What the exercise asks –
The response must consist of the lines below from the one with "let completed := in_time in" through the one with "Definition signal_step (w", exactly as they appear and with both ends kept.

Supplied records –
(* ===== verification/Waiter.v ===== *)
(** * Waiting for a proposal (src/util/waiter.cc, src/raft/fsm.cc)

    A caller of [Wait] and the closure that signals it.  [Wait] looks at
    [completed_] without the mutex, takes it and sleeps until it is notified, or its
    time is up, or it wakes by itself; [Signal] sets [completed_], then [status_],
    then notifies, without the mutex.  [completed_] is one byte, read and written at
    once; [status_] is a code and a string, so its assignment in [Signal] and its copy
    in [Wait] each begin and end, and a copy and an assignment under way at the same
    time are a data race: nothing is defined from there on. *)

From S2P Require Import Prelude Status.

Module Waiter.
Section waiter.
(** The constructor's time-out and that of the call, 0 for none; the status that
    is signalled. *)
Context (timeout_ timeout_ms : Z) (status : Status).

Definition timeout : Z := if negb (timeout_ms =? 0) then timeout_ms else if negb (timeout_ =? 0) then timeout_ else 0.

(** [WCopy]: copying [status_] to return it; [SAssigning]: assigning it. *)
Inductive wait_pc : Type := WCheck | WLock | WSleep | WWoken (in_time : bool) | WCopy | WDone (s : Status).
Inductive signal_pc : Type := SComplete | SAssign | SAssigning | SNotify | SDone.

Record t : Type := mk { completed_ : bool; status_ : Status; wpc : wait_pc; spc : signal_pc }.

Definition make : t := mk false OK WCheck SComplete.

Definition timed_out : Status :=
  TimeOut (bs "Waiter timeout for " ++ decimal_digits 20 timeout ++ bs "ms").

(** The steps of the caller. *)
Definition wait_step (w : t) : option t :=
  match wpc w with
  | WCheck => Some (mk (completed_ w) (status_ w) (if completed_ w then WCopy else WLock) (spc w))
  | WLock => Some (mk (completed_ w) (status_ w) WSleep (spc w))
  | WWoken in_time =>
      if timeout =? 0 then Some (mk (completed_ w) (status_ w) WCopy (spc w))
      else
        let completed := in_time in
        Some (mk completed (status_ w) (if negb completed then WDone timed_out else WCopy) (spc w))
  | WCopy => Some (mk (completed_ w) (status_ w) (WDone (status_ w)) (spc w))
  | WSleep | WDone _ => None
  end.

(** The steps of [Signal(status)]. *)
Definition signal_step (w : t) : option t :=
  match spc w with
  | SComplete => Some (mk true (status_ w) (wpc w) SAssign)
  | SAssign => Some (mk (completed_ w) (status_ w) (wpc w) SAssigning)
  | SAssigning => Some (mk (completed_ w) status (wpc w) SNotify)
  | SNotify => Some (mk (completed_ w) (status_ w) (match wpc w with WSleep => WWoken true | pc => pc end) SDone)
  | SDone => None
  end.

(** The copy meets the assignment. *)
Definition races (w : t) : bool := match wpc w, spc w with WCopy, SAssigning => true | _, _ => false end.

Inductive step : t → t → Prop :=
  | step_wait w w' : races w = false → wait_step w = Some w' → step w w'
  | step_signal w w' : races w = false → signal_step w = Some w' → step w w'
  | step_spurious w : wpc w = WSleep → step w (mk (completed_ w) (status_ w) (WWoken true) (spc w))
  | step_timer w : wpc w = WSleep → timeout ≠ 0 → step w (mk (completed_ w) (status_ w) (WWoken false) (spc w)).

Definition reachable : t → Prop := rtc step make.

End waiter.

(** [RocksClosure::Run]: what a proposal's end is signalled as. *)
Definition Run (ok : bool) (error_str : bytes) : Status := if ok then OK else Corruption error_str.

End Waiter.
Import Waiter.

(** ** What is known at every moment *)

Section waiting.
Context (timeout_ timeout_ms : Z) (status : Status).
Notation timeout := (timeout timeout_ timeout_ms).
Notation timed_out := (timed_out timeout_ timeout_ms).
Notation step := (step timeout_ timeout_ms status).
Notation wait_step := (wait_step timeout_ timeout_ms).
Notation reachable := (reachable timeout_ timeout_ms status).

Record waiter_inv (w : Waiter.t) : Prop := {
  wi_before : wpc w = WCheck → completed_ w = true ↔ spc w ≠ SComplete;
  wi_status : status_ w = match spc w with SNotify | SDone => status | _ => OK end;
  wi_woken : wpc w = WWoken false → timeout ≠ 0;
  wi_done s : wpc w = WDone s → s = OK ∨ s = status ∨ (timeout ≠ 0 ∧ s = timed_out);
}.

Lemma status_known w : waiter_inv w → status_ w = OK ∨ status_ w = status.
Proof. intros H. rewrite (wi_status w H). destruct (spc w); auto. Qed.

Lemma waiter_inv_step w w' : waiter_inv w → step w w' → waiter_inv w'.
Proof.
  intros I Hstep. destruct Hstep as [w1 w2 _ Hs|w1 w2 _ Hs|w1 Hs|w1 Hs Ht]; pose proof (status_known w1 I) as Hk; destruct I as [Hc Hst Hw Hd].
  - unfold Waiter.wait_step in Hs. destruct (wpc w1) eqn:Ew; try done.
    + injection Hs as <-. by destruct (completed_ w1).
    + injection Hs as <-. by split; cbn.
    + destruct (Z.eqb_spec timeout 0) as [E|E]; injection Hs as <-; split; cbn; try done; destruct in_time; try done.
      intros s [= <-]. tauto.
    + injection Hs as <-. split; cbn; try done. intros s [= <-]. tauto.
  - unfold Waiter.signal_step in Hs. destruct (spc w1) eqn:Es; try done; injection Hs as <-; split; cbn; try done.
    + intros Hwc. rewrite (Hc Hwc). split; [intros _; done|done].
    + intros Hwc. rewrite (Hc Hwc). split; [intros _; done|done].
    + destruct (wpc w1); try done. intros _. rewrite Hc by done. done.
    + destruct (wpc w1); try done.
    + destruct (wpc w1); try done.
  - by split.
  - by split.
Qed.

Lemma waiter_inv_reachable w : reachable w → waiter_inv w.
Proof.
  intros Hr. unfold Waiter.reachable in Hr. remember make as w0 eqn:Hw0.
  assert (H0 : waiter_inv w0) by (subst w0; split; cbn; [by split|done|done|done]).
  clear Hw0. induction Hr as [w|w w1 w2 Hs _ IH]; [done|]. by apply IH, (waiter_inv_step w).
Qed.

(** Every step is one of the few that are left. *)
Definition left (w : Waiter.t) : nat :=
  match wpc w with WCheck => 5 | WLock => 4 | WSleep => 3 | WWoken _ => 2 | WCopy => 1 | WDone _ => 0 end +
  match spc w with SComplete => 4 | SAssign => 3 | SAssigning => 2 | SNotify => 1 | SDone => 0 end.

Lemma step_left w w' : step w w' → (left w' < left w)%nat.
Proof.
  intros Hstep. destruct Hstep as [w w' _ Hs|w w' _ Hs|w Hs|w Hs _]; unfold left.
  - unfold Waiter.wait_step in Hs. destruct (wpc w); try done; try (injection Hs as <-; cbn; lia).
    + injection Hs as <-. destruct (completed_ w); cbn; lia.
    + destruct (timeout =? 0); injection Hs as <-; cbn; [lia|]. destruct in_time; cbn; lia.
  - unfold Waiter.signal_step in Hs. destruct (spc w); try done; injection Hs as <-; cbn; try lia.
    destruct (wpc w); lia.
  - cbn. rewrite Hs. lia.
  - cbn. rewrite Hs. lia.
Qed.

Lemma nsteps_left n w w' : nsteps step n w w' → (n + left w' ≤ left w)%nat.
Proof. induction 1 as [|n w1 w2 w3 Hs%step_left _ IH]; lia. Qed.

Lemma wait_stuck w : wait_step w = None → wpc w = WSleep ∨ ∃ s, wpc w = WDone s.
Proof. unfold Waiter.wait_step. destruct (wpc w); try done; [by left|by destruct (timeout =? 0)|right; eauto]. Qed.


End waiting.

Expected output –
        let completed := in_time in
        Some (mk completed (status_ w) (if negb completed then WDone timed_out else WCopy) (spc w))
  | WCopy => Some (mk (completed_ w) (status_ w) (WDone (status_ w)) (spc w))
  | WSleep | WDone _ => None
  end.

(** The steps of [Signal(status)]. *)
Definition signal_step (w : t) : option t :=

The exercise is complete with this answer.